Moises has 3 nominations to the Brazilian International Press Awards, in 2022 he scored the second place at the Cleveland Power of Sport Summit-Sport Song Competition during the All Star Games, In 2020 he was a finalist of the BDOLive Song Festival, a nationwide original music contest scoring the fourth place.
Borges has performed at the Rock and Roll Hall of Fame, Severance Hall and Cleveland's Play House Square. He often performs at area outdoor festivals and Jazz Clubs on a regular basis.
Since he moved to Cleveland in 1999 Moises, who is mixed with Brazilian Indigenous and African descendants, noticed among the local youth a lack of information on other cultures and their artistic expressions. Based on that feeling is why In 2018 he founded the ABCAI-Afro Brazilian Cultural Appreciation Initiative, a series of interactive educational experiences aimed at spreading awareness about Afro Brazilian culture and tradition in schools, communities and public events throughout Northeast Ohio.
In 2019 with a grant from the Cleveland Foundation through Food Strong, Moises did his first ABCAI Afro Brazilian Culture
Appreciation Initiative - High school presentation in East Cleveland at Iowa Maple Elementary School.
In 2020 His experience with the Karamu House Residency’s Discussion Panels was very rewarding, as it helped to inform all about the richness of Afro-Brazilian culture online through Zoom, showing discussion panels on Capoeira, samba dancing, Orishas, percussion and culinary.

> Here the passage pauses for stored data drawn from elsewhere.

(** X1.  The score bands of the five levels, for every finite number (an
    int or a finite float; for the infinities and NaN see
    [get_maturity_level_total_but_inf]): below 1.5 level 1, from 1.5 to
    2.5 (both included) level 2, strictly between 2.5 and 3.5 level 3, from
    3.5 to 4.5 (both included) level 4, above 4.5 level 5. *)
Theorem get_maturity_level_bands (n : number) :
  (value n < 3 # 2 /\
   get_maturity_level (PyNum n) = Ok "Level 1 - Initial") \/
  ((3 # 2 <= value n /\ value n <= 5 # 2) /\
   get_maturity_level (PyNum n) = Ok "Level 2 - Developing") \/
  ((5 # 2 < value n /\ value n < 7 # 2) /\
   get_maturity_level (PyNum n) = Ok "Level 3 - Defined") \/
  ((7 # 2 <= value n /\ value n <= 9 # 2) /\
   get_maturity_level (PyNum n) = Ok "Level 4 - Managed") \/
  (9 # 2 < value n /\
   get_maturity_level (PyNum n) = Ok "Level 5 - Optimized").
Proof.
  unfold get_maturity_level.
  destruct (Qlt_le_dec 0 (value n)) as [Hpos | Hneg].
  2:{ left. rewrite rounded_score_nonpositive by exact Hneg.
      split; [lra | reflexivity]. }
  rewrite rounded_score_positive by exact Hpos. cbn [bind].
  set (r := round_half_even (value n)).
  destruct (Qlt_le_dec (value n) (3 # 2)) as [H1 | H1].
  { left. split; [exact H1 |].
    assert (r <= 1)%Z by (apply round_half_even_below_half; unfold inject_Z; lra).
    replace (Z.max 1 (Z.min 5 r)) with 1%Z by lia. reflexivity. }
  destruct (Qlt_le_dec (5 # 2) (value n)) as [H2 | H2]; cycle 1.
  { right; left. split; [split; assumption |].
    assert (2 <= r)%Z by (apply round_half_even_tie_up; [reflexivity | unfold inject_Z; lra]).
    assert (r <= 2)%Z by (apply round_half_even_tie_down; [reflexivity | unfold inject_Z; lra]).
    replace (Z.max 1 (Z.min 5 r)) with 2%Z by lia. reflexivity. }
  destruct (Qlt_le_dec (value n) (7 # 2)) as [H3 | H3].
  { right; right; left. split; [split; assumption |].
    assert (3 <= r)%Z by (apply round_half_even_above_half; unfold inject_Z; lra).
    assert (r <= 3)%Z by (apply round_half_even_below_half; unfold inject_Z; lra).
    replace (Z.max 1 (Z.min 5 r)) with 3%Z by lia. reflexivity. }
  destruct (Qlt_le_dec (9 # 2) (value n)) as [H4 | H4]; cycle 1.
  { right; right; right; left. split; [split; assumption |].
    assert (4 <= r)%Z by (apply round_half_even_tie_up; [reflexivity | unfold inject_Z; lra]).
    assert (r <= 4)%Z by (apply round_half_even_tie_down; [reflexivity | unfold inject_Z; lra]).
    replace (Z.max 1 (Z.min 5 r)) with 4%Z by lia. reflexivity. }
  right; right; right; right. split; [exact H4 |].
  assert (5 <= r)%Z by (apply round_half_even_above_half; unfold inject_Z; lra).
  replace (Z.max 1 (Z.min 5 r)) with 5%Z by lia. reflexivity.
Qed.

End Bands.

(** ** The overall score: errors, range, exactness *)

Section OverallScoreLoop.

Local Open Scope Q_scope.

(** The body of the loop of [create_maturity_level]. *)
Let body : pyval * Z -> Score -> result (pyval * Z) :=
  fun (st : pyval * Z) (score : Score) =>
    let '(total_score, score_count) := st in
    let score_val := getattr_total_score score in
    normalized_score <- normalize score_val ;;
    total_score <- add total_score normalized_score ;;
    Ok (total_score, (score_count + 1)%Z).

Lemma maturity_level_overall_score_loop (scores : list Score) :
  maturity_level_overall_score scores =
  (st <- for_each body scores (PyNum (Int 0), 0%Z) ;;
   let '(total_score, score_count) := st in
   if (0 <? score_count)%Z then truediv total_score (PyNum (Int score_count))
   else Ok (PyNum (Float 1))).
Proof. reflexivity. Qed.

Lemma normalize_number (n : number) :
  exists m : number, normalize (PyNum n) = Ok (PyNum m).
Proof.
  destruct (Qlt_le_dec 5 (value n)) as [H | H].
  - rewrite normalize_legacy by exact H. rewrite truediv_20. eauto.
  - rewrite normalize_same by exact H. eauto.
Qed.

Lemma add_number (t m : number) :
  exists s : number, add (PyNum t) (PyNum m) = Ok (PyNum s).
Proof. destruct t, m; simpl; eauto. Qed.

Also in 2020 Moises created the event “For the love of Art and Dance” an exhibition of visual art and music from the heart of Cleveland’s dancing community at the Negative Space Art Gallery, featuring live painting of movements of dancers, at the same time featuring the art done by local visual artists from the dancing community itself. In the same year he did two radio talks at NPR IdeaStream and two TV shows in Cleveland.
In 2020 and 2021 during the pandemics Moises did three public fundraisers with matching funds from CAC through IOBY, reaching the goals before the event’s day. Those fundraisers were for financial help to the Side Musician, the one who cannot play a gig alone, like a drummer or horn player. He thought they needed financial help and the community agreed, it was done as a drive-in-concert in a big church parking lot in Shaker Hts, the First Unitarian Universalist Church of Cleveland.

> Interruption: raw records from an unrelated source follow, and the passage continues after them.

(** * namemaker: the NameSet class of [src/namemaker/__init__.py]

    A shallow embedding of the Markov-chain name generator and of the
    properties its specification states about it.

    Modelling conventions.
    - Python objects live in a store: a name-set is a location of [objs],
      a history set is a location of [hists]; [link_histories] makes
      several name-sets hold the same history location.  The list, set and
      dict held in [_names], [_names_set] and [_markov_dict] are kept by
      value inside the object: a store stands for a heap in which no two
      name-sets share one of these.  ([__iadd__] with a name-set operand
      stores the operand's own letter lists under the keys it did not
      have; what a later mutation through one of the two does to the other
      is not followed here, and no statement below is about it.)
    - Methods are computations of the monad [M]: they take the store, and
      return an outcome ([Ok], [Raise] for a Python exception, [Diverge]
      for a [while True] loop cut by its step bound) with the store as it
      is at that point, so that a method that raises half-way leaves the
      fields it had already assigned.
    - Numbers are exact rationals ([Q], compared with [==]); the rounding
      of binary floating point is not modelled.
    - A name is a [string]; the end marker [_END] of a chain is [None] in
      a list of [option ascii]. *)

From Stdlib Require Import QArith Qabs Ascii String.
From stdpp Require Import gmap strings list fin_maps.

(** ** Outcomes, exceptions, warnings *)

Inductive exn :=
  | ValueError | TypeError | KeyError | IndexError | ZeroDivisionError
  | ReferenceError (* reading a location that holds no object; no Python program does *).

Inductive result (A : Type) :=
  | Ok (a : A)
  | Raise (e : exn)
  | Diverge.
Arguments Ok {A} a.
Arguments Raise {A} e.
Arguments Diverge {A}.

Inductive warning := OrderWarning | NameLenWarning | CopyWarning.

(** ** Length metrics

    [name_len_func] is a Python function object: [lf_id] stands for its
    identity (what [is] compares), [lf_call] for what it computes. *)

Record len_func := { lf_id : nat; lf_call : string → Q }.

Definition nat_Q (n : nat) : Q := inject_Z (Z.of_nat n).

Definition len (s : string) : Q := nat_Q (String.length s).

Definition DEFAULT_MAX_ATTEMPTS : nat := 1000.
Definition DEFAULT_N_CANDIDATES : nat := 2.
Definition DEFAULT_ORDER : Q := 3%Q.
Definition DEFAULT_NAME_LEN_FUNC : len_func := {| lf_id := 0; lf_call := len |}.
Definition MIN : Z := 0.
Definition MAX : Z := 1.
Definition AVG : Z := 2.
Definition _END : option ascii := None.

(** [f is g] *)
Definition func_is (f g : len_func) : bool := Nat.eqb (lf_id f) (lf_id g).

(** ** The store *)

Definition loc := nat.

Record NameSet := mkNameSet {
  _names : list string;
  _names_set : gset string;
  _order : nat;
  _name_len_func : len_func;
  _avg_name_len : Q;
  _markov_dict : gmap string (list (option ascii));
  _history : loc;
  _in_operation : bool }.

Record World := mkWorld {
  objs : gmap loc NameSet;          (* name-set objects *)
  hists : gmap loc (gset string);   (* history set objects *)
  banned_words : gset string;       (* the module's global *)
  rng_draws : nat → nat;            (* the module's rng: its draws, in order *)
  rng_pos : nat;                    (* how many draws were made *)
  warnings : list warning }.        (* warnings issued so far *)

Definition set_names (v : list string) (ns : NameSet) : NameSet :=
  mkNameSet v (_names_set ns) (_order ns) (_name_len_func ns) (_avg_name_len ns)
            (_markov_dict ns) (_history ns) (_in_operation ns).
Definition set_names_set (v : gset string) (ns : NameSet) : NameSet :=
  mkNameSet (_names ns) v (_order ns) (_name_len_func ns) (_avg_name_len ns)
            (_markov_dict ns) (_history ns) (_in_operation ns).
Definition set_order (v : nat) (ns : NameSet) : NameSet :=
  mkNameSet (_names ns) (_names_set ns) v (_name_len_func ns) (_avg_name_len ns)
            (_markov_dict ns) (_history ns) (_in_operation ns).
Definition set_name_len_func (v : len_func) (ns : NameSet) : NameSet :=
  mkNameSet (_names ns) (_names_set ns) (_order ns) v (_avg_name_len ns)
            (_markov_dict ns) (_history ns) (_in_operation ns).
Definition set_avg_name_len (v : Q) (ns : NameSet) : NameSet :=
  mkNameSet (_names ns) (_names_set ns) (_order ns) (_name_len_func ns) v
            (_markov_dict ns) (_history ns) (_in_operation ns).
Definition set_markov_dict (v : gmap string (list (option ascii))) (ns : NameSet) : NameSet :=
  mkNameSet (_names ns) (_names_set ns) (_order ns) (_name_len_func ns) (_avg_name_len ns)
            v (_history ns) (_in_operation ns).
Definition set_history (v : loc) (ns : NameSet) : NameSet :=
  mkNameSet (_names ns) (_names_set ns) (_order ns) (_name_len_func ns) (_avg_name_len ns)
            (_markov_dict ns) v (_in_operation ns).
Definition set_in_operation (v : bool) (ns : NameSet) : NameSet :=
  mkNameSet (_names ns) (_names_set ns) (_order ns) (_name_len_func ns) (_avg_name_len ns)
            (_markov_dict ns) (_history ns) v.

Definition with_objs (v : gmap loc NameSet) (w : World) : World :=
  mkWorld v (hists w) (banned_words w) (rng_draws w) (rng_pos w) (warnings w).
Definition with_hists (v : gmap loc (gset string)) (w : World) : World :=
  mkWorld (objs w) v (banned_words w) (rng_draws w) (rng_pos w) (warnings w).
Definition with_banned_words (v : gset string) (w : World) : World :=
  mkWorld (objs w) (hists w) v (rng_draws w) (rng_pos w) (warnings w).
Definition with_rng_pos (v : nat) (w : World) : World :=
  mkWorld (objs w) (hists w) (banned_words w) (rng_draws w) v (warnings w).
Definition with_warnings (v : list warning) (w : World) : World :=
  mkWorld (objs w) (hists w) (banned_words w) (rng_draws w) (rng_pos w) v.

(** ** The monad of methods *)

Definition M (A : Type) : Type := World → result A * World.

#[global] Instance M_ret : MRet M := λ A a w, (Ok a, w).
#[global] Instance M_bind : MBind M := λ A B f m w,
  match m w with
  | (Ok a, w') => f a w'
  | (Raise e, w') => (Raise e, w')
  | (Diverge, w') => (Diverge, w')
  end.

Definition raise {A} (e : exn) : M A := λ w, (Raise e, w).
Definition diverge {A} : M A := λ w, (Diverge, w).

Definition get_obj (l : loc) : M NameSet := λ w,
  match objs w !! l with
  | Some ns => (Ok ns, w)
  | None => (Raise ReferenceError, w)
  end.

Definition modify_obj (l : loc) (f : NameSet → NameSet) : M unit := λ w,
  match objs w !! l with
  | Some ns => (Ok tt, with_objs (<[l := f ns]> (objs w)) w)
  | None => (Raise ReferenceError, w)
  end.

Definition alloc_obj (ns : NameSet) : M loc := λ w,
  let l := fresh (dom (objs w)) in (Ok l, with_objs (<[l := ns]> (objs w)) w).

Definition get_hist (h : loc) : M (gset string) := λ w,
  match hists w !! h with
  | Some s => (Ok s, w)
  | None => (Raise ReferenceError, w)
  end.

Definition put_hist (h : loc) (s : gset string) : M unit := λ w,
  match hists w !! h with
  | Some _ => (Ok tt, with_hists (<[h := s]> (hists w)) w)
  | None => (Raise ReferenceError, w)
  end.

Definition alloc_hist (s : gset string) : M loc := λ w,
  let h := fresh (dom (hists w)) in (Ok h, with_hists (<[h := s]> (hists w)) w).

Definition get_banned_words : M (gset string) := λ w, (Ok (banned_words w), w).

Definition put_banned_words (s : gset string) : M unit := λ w,
  (Ok tt, with_banned_words s w).

Definition warn (c : warning) : M unit := λ w,
  (Ok tt, with_warnings (warnings w ++ [c]) w).

(** [a / b] *)
Definition pydiv (a b : Q) : M Q :=
  if Qeq_bool b 0 then raise ZeroDivisionError else mret (a / b)%Q.

(** [for x in l: body(x)] over a list that the body cannot change *)
Fixpoint for_each {A} (l : list A) (body : A → M unit) : M unit :=
  match l with
  | [] => mret tt
  | x :: l' => body x;; for_each l' body
  end.

(** ** Pure parts: numbers, lists, the chain table *)

(** [int(x)]: truncation towards zero *)
Definition py_int (x : Q) : Z := Z.quot (Qnum x) (Z.pos (Qden x)).

(** [sum(l)] *)
Definition sum (l : list Q) : Q := fold_left Qplus l 0%Q.

(** [l.remove(x)] on a list that contains [x] *)
Fixpoint remove_first {A} `{EqDecision A} (x : A) (l : list A) : list A :=
  match l with
  | [] => []
  | y :: l' => if decide (x = y) then l' else y :: remove_first x l'
  end.

(** number of occurrences of [x] in [l] *)
Fixpoint count {A} `{EqDecision A} (x : A) (l : list A) : nat :=
  match l with
  | [] => 0
  | y :: l' => (if decide (x = y) then 1 else 0) + count x l'
  end.

(** [s[1:]] *)
Definition tail_str (s : string) : string :=
  match s with
  | EmptyString => EmptyString
  | String _ s' => s'
  end.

Also in 2020 and 2021 throughout the summer days, Moises did a series of “Front Lawn Concerts” for free in the neighborhoods, bringing live music to the people and performing about 70 concerts outside in each year. He thought that with the closure of all stages of the city as a consequence of the pandemics, all the houses' front lawns became a potential performing area. With all the musicians in town available, jobless, and the audience already at home in lockdown, the “Front Lawn Concerts” project was a great success.
In 2021 with a grant from CAC through Julia De Burgos, Moises laid around 2 miles of optical fiber through the jungle in order to feed internet to the top of a mountain, he interviewed his mother’s indigenous ethnicity community in Brazil through Zoom, showing the local participants their lifestyle in the woods, with Q&A in all four interviews. This was done for the Hispanic Heritage Month, with focus on sustainability, herbal medicine, cultural dances, rituals, hunting techniques, culinary and body painting.
The potential of inspiration and creativity from the Pataxó's indigenous ethnicity’s colorful culture where his mom is from is vast, and for him it is worth it to share with the community. Participants in the proposed Zoom panel could easily absorb, reinvent or rework the artistic expressions that they were exposed to and they now have the cultural knowledge behind the art. This entertaining panel certainly helped to promote social, political and cultural responsiveness.
Indigenous people from anywhere in the Americas are an integral part of the Latino’s cultural and biological background. As Puertorican and Mexican ancestries are more known to the Latino community in Cuyahoga County, bringing this project to life helped to foster cultural pride and art appreciation, it also served the Latino youth and their families by building a bridge to decrease the imbalance of knowledge in between the Latino ethnicities by showing the Brazilian side of it, it helped them to be acquainted with its South American ancestries, at the same time it exposed our local community to a different, lesser know Latin American culture, it helped people to see a common experience of all Latino people to have indigenous ancestry, it helped to promote a broader understanding of Latino culture and show more diversity, it helped to inspire the youth to awaken critical thinking to preserve, educate and promote the Latino heritage.
Being an enthusiastic sharer of his Afro/Indigenous/Brazilian culture, Moises is a Clevelander eager to continuously aim to broaden the audience to his culture and music, to write and perform live music, to share the power of music to create community in a multicultural context, to educate about Brazilian culture in schools and to help the community to appreciate it.